Venezuela's President Hugo Chavez talks to a victim as he visits the Amuay refinery a day after an explosion in Punto Fijo in the Peninsula of Paraguana REUTERS

Plumes of thick, black smoke continue to rise from the inferno that has engulfed Venezuela's main oil refinery and left at least 41 people dead and dozens more injured, following the country's worst oil accident on record.

Three refining tanks exploded at the state-run Amuay plant early Saturday morning, calling into question safety protocols and warning systems at the country's largest refinery.

Venezuelan President Hugo Chavez denied that there were early indicators of an issue at the complex despite claims that local residents had detected the strong smell of gas days before the blast.

"What you say you heard suggests something that is practically impossible in an installation of this kind, the largest refinery in the world. It is completely [automated] and it has thousands of responsible workers here day and night, civilians and military," Chavez said.

"There is no way that there could have been a gas leak during three or four days and that no one did anything."

The cause of the explosion has yet to be determined, but responsibility for the accident is being politicized as presidential elections approach in October.

Former oil executives in Venezuela allege that maintenance standards at the plant declined following a general strike in 2002 that ended with the firing of over 20,000 employees.

Since 2003, there have been 79 other accidents at the Paraguana complex, comprised of the Amuay and Cardon plants, resulting in 19 deaths, according to Gente del Petroleo, an organization of retired oil executives, the Guardian reported.

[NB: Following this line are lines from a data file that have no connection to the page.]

(* ===== verification/FlowSQL.v ===== *)
(** Package flowstore (query.go): how a request of the flow explorer becomes
    SQL, and what is made of ClickHouse's answers.

    A request names columns and carries values. The names are looked up in
    [Fields]; the values travel beside the text, as parameters of it. The
    layouts of a time, [%q], and the case mappings are parameters. *)
From Stdlib Require Import ZArith Lia.
From stdpp Require Import base list gmap strings numbers sorting.
From S2P Require Import Prelude GoText GoSort Netip NetipParse FlowTypes Geo FlowWriter Float64.

(** ** Numbers and text *)

(** [strconv.ParseUint(s, 10, bits)]: the number, and whether there was no
    error; out of range the number is the largest. *)
Fixpoint parseDigits (max : Z) (b : bytes) (v : Z) : Z * bool :=
  match b with
  | [] => (v, true)
  | c :: b =>
      if negb (isDigit c) then (0, false) else
      let v := v * 10 + (bz c - 48) in
      if max <? v then (max, false) else parseDigits max b v
  end.
Definition ParseUint (s : string) (bits : Z) : Z * bool :=
  match to_bytes s with [] => (0, false) | b => parseDigits (2 ^ bits - 1) b 0 end.

Definition itoa (i : nat) : string := Itoa (Z.of_nat i).

Definition Contains_byte (s : string) (c : byte) : bool := bool_decide (c ∈ to_bytes s).

(** [strings.Cut] at a byte. *)
Definition Cut (s : string) (c : byte) : option (string * string) :=
  match index_byte (to_bytes s) c with
  | Some i => Some (of_bytes (take i (to_bytes s)), of_bytes (drop (S i) (to_bytes s)))
  | None => None
  end.

(** A value of a row of ClickHouse's JSON, numbers kept as they are written. *)
Inductive json : Type :=
  | Number (s : string)
  | Str (s : string)
  | Other (shown : string).

Definition parseUint (v : option json) : Z :=
  match v with
  | Some (Number n) => fst (ParseUint n 64)
  | Some (Str n) => fst (ParseUint n 64)
  | _ => 0
  end.

Definition Sprint (v : option json) : string :=
  match v with Some (Number s) | Some (Str s) | Some (Other s) => s | None => "<nil>" end.

(** A row of an answer, by column. *)
Abbreviation jrow := (gmap string json).

(** ** The vocabulary *)

Record Field : Type := mkField {
  fd_Name : string; fd_Label : string; fd_Kind : string; Rollup : bool; Grp : bool; col : string; any : list string; nm : string
}.

Definition zeroField : Field := mkField "" "" "" false false "" [] "".

Definition addrOut (c : string) : string := "replaceRegexpOne(toString(" +:+ c +:+ "), '^::ffff:', '')".

Definition Fields : list Field := [
  mkField "exporter" "Exporter" "exporter" true true "exporter" [] "";
  mkField "in_if" "Input interface" "iface" true true "in_if" [] "";
  mkField "out_if" "Output interface" "iface" true true "out_if" [] "";
  mkField "src_addr" "Source address" "addr" true true "src_addr" [] "";
  mkField "dst_addr" "Destination address" "addr" true true "dst_addr" [] "";
  mkField "src_port" "Source port" "port" true true "src_port" [] "";
  mkField "dst_port" "Destination port" "port" true true "dst_port" [] "";
  mkField "proto" "Protocol" "proto" true true "proto" [] "";
  mkField "dscp" "DSCP" "dscp" true true "bitShiftRight(tos, 2)" [] "";
  mkField "src_as" "Source AS" "as" true true "src_as" [] "src_as_name";
  mkField "dst_as" "Destination AS" "as" true true "dst_as" [] "dst_as_name";
  mkField "src_country" "Source country" "country" true true "src_country" [] "";
  mkField "dst_country" "Destination country" "country" true true "dst_country" [] "";
  mkField "src_vlan" "Source VLAN" "number" true true "src_vlan" [] "";
  mkField "dst_vlan" "Destination VLAN" "number" true true "dst_vlan" [] "";
  mkField "direction" "Direction" "direction" true true "direction" [] "";
  mkField "app_id" "Application ID" "text" true true "app_id" [] "";
  mkField "app_name" "Application" "text" true true "app_name" [] "";
  mkField "type" "Export format" "text" true true "type" [] "";
  mkField "tcp_flags" "TCP flags" "flags" false true "tcp_flags" [] "";
  mkField "src_mac" "Source MAC" "mac" false true "src_mac" [] "";
  mkField "dst_mac" "Destination MAC" "mac" false true "dst_mac" [] "";
  mkField "next_hop" "Next hop" "addr" false true "next_hop" [] "";
  mkField "icmp_type" "ICMP type/code" "number" false true "icmp_type" [] "";
  mkField "nat_src_addr" "NAT source address" "addr" false true "nat_src_addr" [] "";
  mkField "nat_dst_addr" "NAT destination address" "addr" false true "nat_dst_addr" [] "";
  mkField "nat_src_port" "NAT source port" "port" false true "nat_src_port" [] "";
  mkField "nat_dst_port" "NAT destination port" "port" false true "nat_dst_port" [] "";
  mkField "fw_event" "Firewall event" "number" false true "fw_event" [] "";
  mkField "user" "User" "text" false true "user" [] "";
  mkField "addr" "Address (either end)" "addr" true false "" ["src_addr"; "dst_addr"] "";
  mkField "port" "Port (either end)" "port" true false "" ["src_port"; "dst_port"] "";
  mkField "as" "AS (either end)" "as" true false "" ["src_as"; "dst_as"] "";
  mkField "country" "Country (either end)" "country" true false "" ["src_country"; "dst_country"] "";
  mkField "vlan" "VLAN (either end)" "number" true false "" ["src_vlan"; "dst_vlan"] ""].

Definition fieldByName : gmap string Field := foldl (fun m f => <[fd_Name f := f]> m) ∅ Fields.

Definition LookupField (name : string) : option Field := fieldByName !! name.

(** Reading the map where the name may be missing gives the zero field. *)
Definition field (name : string) : Field := default zeroField (fieldByName !! name).

(** ** Requests *)

Record Filter : Type := mkFilter { fl_Field : string; Negate : bool; Values : list string }.

Record Query : Type := mkQuery {
  From_ : Time; To_ : Time; Filters : list Filter; GroupBy : list string; Metric : string; q_Limit : Z;
  Exporters : option (list Addr); RawCutoff : Time
}.
#[export] Instance eta_Query : Eta Query := fun q =>
  mkQuery (From_ q) (To_ q) (Filters q) (GroupBy q) (Metric q) (q_Limit q) (Exporters q) (RawCutoff q).

Inductive Table : Type := TableRaw | TableRollup.
#[export] Instance Table_eq_dec : EqDecision Table.
Proof. solve_decision. Defined.
Definition tableName (t : Table) : string := match t with TableRaw => "flows" | TableRollup => "flows_1h" end.

(** A refusal, with its message. *)
Abbreviation answer A := (A + string)%type.
Abbreviation bad := (@inr _ string).

Definition MaxGroupBy : Z := 4.
Definition MaxFilters : Z := 20.
Definition MaxValues : Z := 100.
Definition MaxLimit : Z := 100.

Record built : Type := mkBuilt {
  table : Table; tcol : string; where_ : string; keys : list string; gkeys : list string;
  params : gmap string string; metric : string; count_ : string
}.
#[export] Instance eta_built : Eta built := fun b =>
  mkBuilt (table b) (tcol b) (where_ b) (keys b) (gkeys b) (params b) (metric b) (count_ b).

Definition As16 (a : Addr) : Z := match a with V4 z => 65535 * 2 ^ 32 + z | V6 z _ => z | AddrZero => 0 end.

(** [netip.Prefix.Masked]. *)
Definition Masked (p : Prefix) : Prefix := default (mkPrefix AddrZero (-1)) (Addr_Prefix (pip p) (pbits p)).

(** The loop that sets the bits of the host part, from the one at [bits]. *)
Definition setBits (bits lo : Z) : Z :=
  foldl (fun hi i => Z.lor hi (Z.shiftl 1 (127 - (bits + Z.of_nat i)))) lo (List.seq 0 (Z.to_nat (128 - bits))).

Definition prefixRange (p : Prefix) : string * string :=
  let a := pip p in
  let bits := if Is4 a then pbits p + 96 else pbits p in
  let lo := As16 a in
  (Addr_String (V6 lo ""), Addr_String (V6 (setBits bits lo) "")).

Definition groupExprOf (outExpr : Field -> string) (f : Field) : string :=
  if bool_decide (fd_Kind f = "as") then col f else outExpr f.

Definition outExpr (f : Field) : string :=
  if bool_decide (fd_Kind f ∈ ["addr"; "exporter"]) then addrOut (col f)
  else if bool_decide (fd_Kind f = "mac") then "MACNumToString(" +:+ col f +:+ ")"
  else if bool_decide (fd_Kind f = "iface") then "concat(" +:+ addrOut "exporter" +:+ ", '|', toString(" +:+ col f +:+ "))"
  else if bool_decide (fd_Kind f = "as") && negb (bool_decide (nm f = "")) then
    "concat(toString(" +:+ col f +:+ "), if(any(" +:+ nm f +:+ ") = '', '', concat(' ', any(" +:+ nm f +:+ "))))"
  else "toString(" +:+ col f +:+ ")".

Definition groupExpr : Field -> string := groupExprOf outExpr.

Section texts.
Context (FormatSec FormatMilli RFC3339 : Time -> string) (Quote ToUpper ToLower : string -> string).

Definition chooseTable (q : Query) : answer Table :=
  let note need n := let f := field n in if negb (Rollup f) then fd_Label f else need in
  let needRaw := foldl note "" (GroupBy q) in
  let needRaw := foldl (fun need fl => note need (fl_Field fl)) needRaw (Filters q) in
  if negb (IsZero (RawCutoff q)) && (From_ q <? RawCutoff q) then
    if negb (bool_decide (needRaw = "")) then
      bad (needRaw +:+ " is kept only in raw flows, which start at " +:+ RFC3339 (RawCutoff q) +:+ "; narrow the time range or drop it")
    else inl TableRollup
  else if bool_decide (needRaw = "") && (7 * 24 * Hour <? time_Sub (To_ q) (From_ q)) then inl TableRollup
  else inl TableRaw.

Definition protoNumber (f : Field) (v : string) : string :=
  if negb (bool_decide (fd_Kind f = "proto")) then v else
  let l := ToLower v in
  if bool_decide (l = "icmp") then "1" else if bool_decide (l = "tcp") then "6" else if bool_decide (l = "udp") then "17"
  else if bool_decide (l = "gre") then "47" else if bool_decide (l = "esp") then "50"
  else if bool_decide (l ∈ ["icmpv6"; "ipv6-icmp"]) then "58" else if bool_decide (l = "ospf") then "89"
  else if bool_decide (l = "sctp") then "132" else v.

Definition bar : byte := zb 124.

(** [cond]: the condition, and the parameters it brings. *)
Definition number (f : Field) (col k v : string) : answer (string * list (string * string)) :=
  match ParseUint (protoNumber f v) 64 with
  | (n, true) => inl (col +:+ " = {" +:+ k +:+ ":UInt64}", [(k, Itoa n)])
  | _ => bad (fd_Label f +:+ ": " +:+ Quote v +:+ " is not a number")
  end.

Definition cond (f : Field) (col k v : string) : answer (string * list (string * string)) :=
  let kind := fd_Kind f in
  if bool_decide (kind ∈ ["addr"; "exporter"]) then
    let refused := bad (fd_Label f +:+ ": " +:+ Quote v +:+ " is not an address or prefix") in
    if Contains_byte v slash then
      match ParsePrefix v with
      | None => refused
      | Some p =>
          let '(lo, hi) := prefixRange (Masked p) in
          inl (col +:+ " BETWEEN {" +:+ k +:+ "lo:IPv6} AND {" +:+ k +:+ "hi:IPv6}", [(k +:+ "lo", lo); (k +:+ "hi", hi)])
      end
    else match ParseAddr v with
         | None => refused
         | Some a => inl (col +:+ " = {" +:+ k +:+ ":IPv6}", [(k, chAddr a)])
         end
  else if bool_decide (kind = "mac") then inl (col +:+ " = MACStringToNum({" +:+ k +:+ ":String})", [(k, v)])
  else if bool_decide (kind = "iface") then
    match Cut v bar with
    | Some (addr, idx) =>
        match ParseAddr addr, ParseUint idx 32 with
        | Some a, (n, true) =>
            inl ("(exporter = {" +:+ k +:+ "e:IPv6} AND " +:+ col +:+ " = {" +:+ k +:+ ":UInt64})", [(k +:+ "e", chAddr a); (k, Itoa n)])
        | _, _ => bad (fd_Label f +:+ ": " +:+ Quote v +:+ " is not address|ifIndex")
        end
    | None =>
        match ParseUint v 32 with
        | (n, true) => inl (col +:+ " = {" +:+ k +:+ ":UInt64}", [(k, Itoa n)])
        | _ => bad (fd_Label f +:+ ": " +:+ Quote v +:+ " is not an ifIndex")
        end
    end
  else if bool_decide (kind ∈ ["text"; "country"]) then
    let v := if bool_decide (kind = "country") then ToUpper v else v in
    inl (col +:+ " = {" +:+ k +:+ ":String}", [(k, v)])
  else if bool_decide (kind = "direction") then
    let l := ToLower v in
    if bool_decide (l ∈ ["ingress"; "1"]) then number f col k "1"
    else if bool_decide (l ∈ ["egress"; "2"]) then number f col k "2"
    else if bool_decide (l ∈ ["unknown"; "0"]) then number f col k "0"
    else bad "direction must be ingress, egress or unknown"
  else number f col k v.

Critics have placed the blame on Venezuela's national oil company Petróleos de Venezuela, S.A (PDVSA), alleging that it has failed to invest in regular maintenance and safety precautions, while directing funds into government social and housing projects.

"In my time there we knew what the objectives of the oil industry were. Now PDVSA diverts its resources into politicking," Mario Theis, a former operations manager in the Amuay complex, told the Guardian.

Chavez responded to criticisms of the PDVSA, saying they were the result of a political agenda as he seeks re-election to a fourth term in office.

"I recommend to all those who claim this [lack of maintenance] not to speculate. This all coincides with a line of opinion being generated," Chavez said.

The PDVSA is central to Venezuela's oil industry, accounting for $88.4 billion in revenue in 2010. Crude oil and petroleum products account for over 95 percent of the country's exports and make up over a third of its GDP.

In 2011, the state invested $27 billion in social programs compared to $15 billion spent on energy projects.

"The lack of direction, investment and maintenance are wrecking [Venezuela's] oil and natural gas industries," Jose Bodas, secretary general of the FUTPV, one of the country's largest oil unions, told USA Today.

"PDVSA is falling apart."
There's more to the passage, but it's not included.